What is a potential cost estimate, and what are potential funding options for an SMR facility?

Being a new technology, SMRs are subject to wide variability in costs and numerous unknowns. Rough estimates for a 462 MW NuScale 6-module plant were provided by the Institute for Energy Economics and Financial Analysis in January 2023, at $9.3 billion, or approximately $1.5 billion per individual reactor module.

TerraPower estimates the cost of the first-of-its-kind 345 MW Natrium reactor at approximately $4 billion, which includes a 50/50 cost share between the DOE and private investors.

TerraPower says it aims to reduce future Natrium fuel plant costs to about $1 billion per plant.

By comparison, the most recent large nuclear power plants to become operational — the Vogtle Units 3 and 4, each designed to provide 1,114 MW of electricity — were estimated at $14 billion for both reactors in 2009. Significant delays caused by supply chain issues and cost overruns increased the price to $34-$36.8 billion by the time both units came online.

Are federal grants and subsidies available for small modular reactor technology?

The Department of Energy’s Advanced Reactor Demonstration Program, initiated in 2020, provided NuScale Power and the Utah Carbon Free Power Project with $1.4 billion in DOE cost-sharing funds.
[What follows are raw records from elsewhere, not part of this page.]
(** The planned messages, one per recipient in order. *)
Lemma plan_messages_rcpts s server from dom stream bc body p raw nonce recipients :
  map (λ m, qm_rcpt_to (spm_message m)) (plan_messages s server from dom stream bc body p raw nonce recipients) = map ad_email recipients.
Proof. revert nonce. induction recipients as [|r l IH]; intros k; [done|]. cbn. destruct bc; cbn; by rewrite IH. Qed.

Definition planned_for (s : PgStore) (server : Server) (from : Address) (dom stream : option Id) (bc : bool) (body : SendMessage)
    (p : BuildParams) (raw : bytes) (m : SendPlanMessage) : Prop :=
  ∃ r, r ∈ recipients_of body ∧
  if bc then ∃ k, spm_message m = queued server from dom stream body
                    (build_message k (broadcast_params config s server (unsubscribe_token k) p)) r ∧
                  spm_unsubscribe_token m = Some (mkPendingUnsubscribeToken (unsubscribe_token k) stream (ad_email r))
  else spm_message m = queued server from dom stream body raw r ∧ spm_unsubscribe_token m = None.

Lemma plan_messages_all s server from dom stream bc body p raw nonce recipients : recipients ⊆ recipients_of body →
  Forall (planned_for s server from dom stream bc body p raw) (plan_messages s server from dom stream bc body p raw nonce recipients).
Proof.
  revert nonce. induction recipients as [|r l IH]; intros k Hr; [by constructor|]. cbn [ApiSend.plan_messages]. constructor.
  - exists r. split; [apply Hr; by left|]. destruct bc; [by exists k|done].
  - apply IH. intros x Hx. apply Hr. by right.
Qed.
(* ===== verification/AppMailer.v ===== *)
(** * AppMailer: platform mail and the hooks of account handlers

    The texts of [camelmailer-api/src/app_mailer.rs], and what the account handlers
    call outside the account tables: delivering platform mail, the lifecycle event of
    a registration, the starter workspace, the confirmation of a sender address.
    [Workspace.Deployment_hooks] are the hooks on the production store. *)

From S2P Require Import Prelude RustStr Net Model MemoryStore PgStore Compose ApiSend Auth AuthStore.

Record AppMail := mkAppMail { am_to : bytes; am_subject : bytes; am_text_body : bytes; am_html_body : bytes }.

Definition escape_html : bytes → bytes := footer_escape.
(** [<a href="url">text</a>] *)
Definition anchor (url : bytes) : bytes := !"<a href=" ++ [DQ] ++ url ++ [DQ] ++ !">" ++ url ++ !"</a>".
Definition paragraph (text : bytes) : bytes := !"<p>" ++ text ++ !"</p>".
Definition nl (s : bytes) : bytes := s ++ [LF].

Definition password_reset_mail (to link : bytes) (expiry_hours : N) : AppMail :=
  mkAppMail to !"Reset your Camelmailer password"
    (nl !"Hello," ++ [LF] ++ nl !"A password reset was requested for your Camelmailer account."
     ++ nl !"Choose a new password using this link:" ++ [LF] ++ nl link ++ [LF]
     ++ nl (!"The link expires in " ++ show_N expiry_hours ++ !" hours. If you did not request a reset, you can ignore this email."))
    (let link := escape_html link in
     paragraph !"Hello,"
     ++ paragraph !"A password reset was requested for your Camelmailer account. Choose a new password using this link:"
     ++ paragraph (anchor link)
     ++ paragraph (!"The link expires in " ++ show_N expiry_hours ++ !" hours. If you did not request a reset, you can ignore this email.")).

Definition invitation_mail (to organization_name link : bytes) (expiry_days : N) : AppMail :=
  mkAppMail to (!"You have been invited to " ++ organization_name ++ !" on Camelmailer")
    (nl !"Hello," ++ [LF] ++ nl (!"You have been invited to join " ++ organization_name ++ !" on Camelmailer.")
     ++ nl !"Accept the invitation using this link:" ++ [LF] ++ nl link ++ [LF]
     ++ nl (!"The invitation expires in " ++ show_N expiry_days ++ !" days."))
    (let organization_name := escape_html organization_name in
     let link := escape_html link in
     paragraph !"Hello,"
     ++ paragraph (!"You have been invited to join <strong>" ++ organization_name
                   ++ !"</strong> on Camelmailer. Accept the invitation using this link:")
     ++ paragraph (anchor link)
     ++ paragraph (!"The invitation expires in " ++ show_N expiry_days ++ !" days.")).

(** U+2014 in UTF-8. *)
Definition EM_DASH : bytes := [ascii_of_N 226; ascii_of_N 128; ascii_of_N 148].
Definition sender_address_confirmation_mail (to link : bytes) : AppMail :=
  let added := !"This email address was added as a sender address on a Camelmailer mail server. Confirm that you own it using this link:" in
  let unexpected := !"If you did not expect this email, you can ignore it " ++ EM_DASH ++ !" the address will stay unconfirmed." in
  mkAppMail to !"Confirm your sender address on Camelmailer"
    (nl !"Hello," ++ [LF] ++ nl added ++ [LF] ++ nl link ++ [LF] ++ nl unexpected)
    (paragraph !"Hello," ++ paragraph added ++ paragraph (anchor (escape_html link)) ++ paragraph unexpected).

Definition welcome_mail (to first_name : bytes) (frontend_url : option bytes) : AppMail :=
  let greeting := if bool_decide (first_name = []) then !"Hello" else !"Hello " ++ first_name in
  mkAppMail to !"Welcome to Camelmailer"
    (nl (greeting ++ !",") ++ [LF] ++ nl !"Your Camelmailer account has been created."
     ++ from_option (λ url, [LF] ++ nl (!"Sign in at " ++ url)) [] frontend_url ++ [LF] ++ nl !"Happy sending!")
    (paragraph (escape_html greeting ++ !",") ++ paragraph !"Your Camelmailer account has been created."
     ++ from_option (λ url, paragraph (!"Sign in at " ++ anchor (escape_html url))) [] frontend_url
     ++ paragraph !"Happy sending!").

(** ** Hooks *)

Inductive RegistrationSource := Registration | ByInvitation | Sso | Scim | ByAdmin.
Definition registration_source (s : RegistrationSource) : bytes :=
  match s with
  | Registration => !"registration" | ByInvitation => !"invitation" | Sso => !"sso" | Scim => !"scim" | ByAdmin => !"admin"
  end.

Record BootstrappedWorkspace := mkBootstrapped { bw_organization : Organization; bw_server : Server; bw_api_key : option bytes }.

(** What the handlers of accounts use besides the account tables. *)
Class AccountHooks (S : Type) := {
  deliver : datetime → Z → AppMail → S → bool * S;
  user_registered : datetime → User → RegistrationSource → S → unit * S;
  bootstrap_workspace : datetime → Z → User → bool → S → option BootstrappedWorkspace * S;
  confirm_sender_address : bytes → S → SRes (option bytes) * S;
}.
However, the project was cancelled in November 2023 due to cost increases, which led Utah utilities that had signed on to the project to withdraw.

The TerraPower 345 MW Natrium molten salt reactor, which received $2 billion in 50/50 cost-sharing with private partners, who included Microsoft’s Bill Gates, is currently under construction in Kemmerer, Wyoming.

The Department of Energy has invested more than $1 billion in SMR development since 2012.

Critics, including Taxpayers for Common Sense, argue that SMR subsidies pose a substantial risk to taxpayers due to high costs and questionable commercial viability.

The DOE argues that the development of SMRs plays a crucial role in enhancing energy security and providing carbon-free power.